With those rules, the pitcher throws underhanded, no gloves are used, and if a fielder catches the ball on one bounce, the batter (striker) is out. During the game the umpire explained the game to the crowd and the players would go into the crowd to show the equipment.
The Hodgeman Nine won the game.
The crowd lined the foul lines in lawn chairs and on straw bales, blankets, and the back of pick-up trucks. Local ladies hawked peanuts, popcorn, and CrackerJack to the crowds. Hotdogs, apple pie and ice cream were also sold.
July 27 had been declared Joe Tinker Day by the Kansas House of Representatives. Tinker, a native son of Muscotah, was born on July 27, 1880 and died on the same date in 1948. He achieved fame as part of the Hall of Fame double-play combination Tinker to Evers to Chance that helped the Chicago Cubs win the World Series in 1907 and 1908.

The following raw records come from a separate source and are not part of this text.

(** ** [addChild] on a node of the tree *)

Lemma mapM_focus_gen {A} (f : A -> M A) l1 y y' l2 (c c' : nat) :
  (forall x, In x l1 -> f x c = Ok (x, c)) ->
  f y c = Ok (y', c') ->
  (forall x, In x l2 -> f x c' = Ok (x, c')) ->
  mapM f (l1 ++ y :: l2) c = Ok (l1 ++ y' :: l2, c').
Proof.
  induction l1 as [|x l1 IH]; intros H1 Hy H2; simpl.
  - bind_with Hy. bind_with (mapM_same f l2 c' H2). reflexivity.
  - bind_with (H1 x (or_introl eq_refl)).
    bind_with (IH (fun z Hz => H1 z (or_intror Hz)) Hy H2). reflexivity.
Qed.

Lemma mapTree_addChild i (c : nat) t a :
  forall fuel,
  NoDup (ids t) -> In a (nodes t) -> id a = i -> nanoid c <> i ->
  height t + 1 <= fuel ->
  exists t',
    mapTree fuel (fun n => if (id n =? i)%string
                           then child <- assignIds nanoid newNodeRaw ;;
                                ret (set_children n (children n ++ [child]))
                           else ret n) t c = Ok (t', S c) /\
    focus a (set_children a (children a ++ [Node (nanoid c) "New Node" [] None None None]))
          t t'.
Proof.
  set (fn := fun n : node C => if (id n =? i)%string
                      then child <- assignIds nanoid newNodeRaw ;;
                           ret (set_children n (children n ++ [child]))
                      else ret n).
  assert (Hsame : forall x fuel (k : nat), ~ In i (ids x) -> height x <= fuel ->
                                           mapTree fuel fn x k = Ok (x, k)).
  { intros x fuel k; apply mapTree_miss. }
  induction t as [t IH] using node_children_ind; intros fuel H Ha Ea Hfresh Hf.
  rewrite Forall_forall in IH.
  destruct fuel as [|fuel]; [exfalso; lia|].
  apply in_nodes in Ha; destruct Ha as [Eat|[x [Hx Ha]]].
  - subst t.
    exists (set_children a (children a ++ [Node (nanoid c) "New Node" [] None None None]));
      split; [|constructor].
    rewrite mapTree_eq.
    assert (E1 : fn a c = Ok (set_children a (children a ++
                   [Node (nanoid c) "New Node" [] None None None]), S c)).
    { unfold fn; rewrite Ea, String.eqb_refl; reflexivity. }
    bind_with E1. simpl children.
    assert (Hk : mapM (mapTree fuel fn)
                   (children a ++ [Node (nanoid c) "New Node" [] None None None]) (S c)
                 = Ok (children a ++ [Node (nanoid c) "New Node" [] None None None], S c)).
    { apply mapM_same; intros y Hy; apply in_app_or in Hy; destruct Hy as [Hy|[<-|[]]].
      - apply Hsame; [|pose proof (height_child a y Hy); lia].
        destruct (in_split _ _ Hy) as (k1 & k2 & E).
        rewrite <- Ea; exact (proj1 (proj2 (unique_split a k1 y k2 H E))).
      - apply Hsame; [|rewrite (height_eq a) in Hf; simpl; lia].
        rewrite ids_eq; simpl; intros [E|[]]; congruence. }
    bind_with Hk. reflexivity.
  - destruct (in_split _ _ Hx) as (k1 & k2 & Et).
    destruct (unique_split t k1 x k2 H Et) as (Hux & Htx & Hsep & _).
    assert (Hix : In i (ids x)) by (rewrite <- Ea; apply in_nodes_ids; exact Ha).
    destruct (IH x Hx fuel Hux Ha Ea Hfresh) as (x' & Ex & Fx).
    { pose proof (height_child t x Hx); lia. }
    exists (set_children t (k1 ++ x' :: k2)); split; [|eapply focus_below; eauto].
    rewrite mapTree_eq.
    assert (E1 : fn t c = Ok (t, c)).
    { unfold fn; destruct (String.eqb_spec (id t) i) as [E|_]; [|reflexivity].
      exfalso; apply Htx; rewrite E; exact Hix. }
    bind_with E1. rewrite Et.
    assert (Hother : forall y (k : nat), In y (k1 ++ k2) -> mapTree fuel fn y k = Ok (y, k)).
    { intros y k Hy; apply Hsame; [apply (Hsep i Hix y Hy)|].
      assert (In y (children t)).
      { rewrite Et; apply in_app_or in Hy; apply in_or_app; simpl; tauto. }
      pose proof (height_child t y H0); lia. }
    assert (Hk : mapM (mapTree fuel fn) (k1 ++ x :: k2) c = Ok (k1 ++ x' :: k2, S c)).
    { apply mapM_focus_gen; [|exact Ex|]; intros y Hy; apply Hother, in_or_app; auto. }
    bind_with Hk. reflexivity.
Qed.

Tinker's grandson, Jay Tinker, and his two sons Chris and Jon, came from Baltimore, Maryland for the festivities. Richard Clapp, another grandson, came from California. The four Tinker relatives participated in a Question and Answer session in the city building that drew a standing-room only crowd.
Representative Randy Garber presented framed proclamations to Muscotah and the Tinker families. The teams presented Muscotah an old-time ball and bat for the museum. The Chicago Cubs sent three bricks from their famed outfield wall and a bucket of infield dirt. A letter from the owner of the Cubs, Tom Ricketts, congratulated Muscotah on their efforts to celebrate a former Cub.
Artists Erika Nelson and Matthew Farley remain in town to paint a historical baseball mural on the concession stand wall. When finished, it will fit in with other Joe Tinker attractions including the World's Largest Baseball made out of an old water tower tank.
At the end of Joe Tinker Day, C.J. Hanson, one of the Muscotah residents who worked so hard to make it all happen said, "I, for one, am proud to be from Muscotah."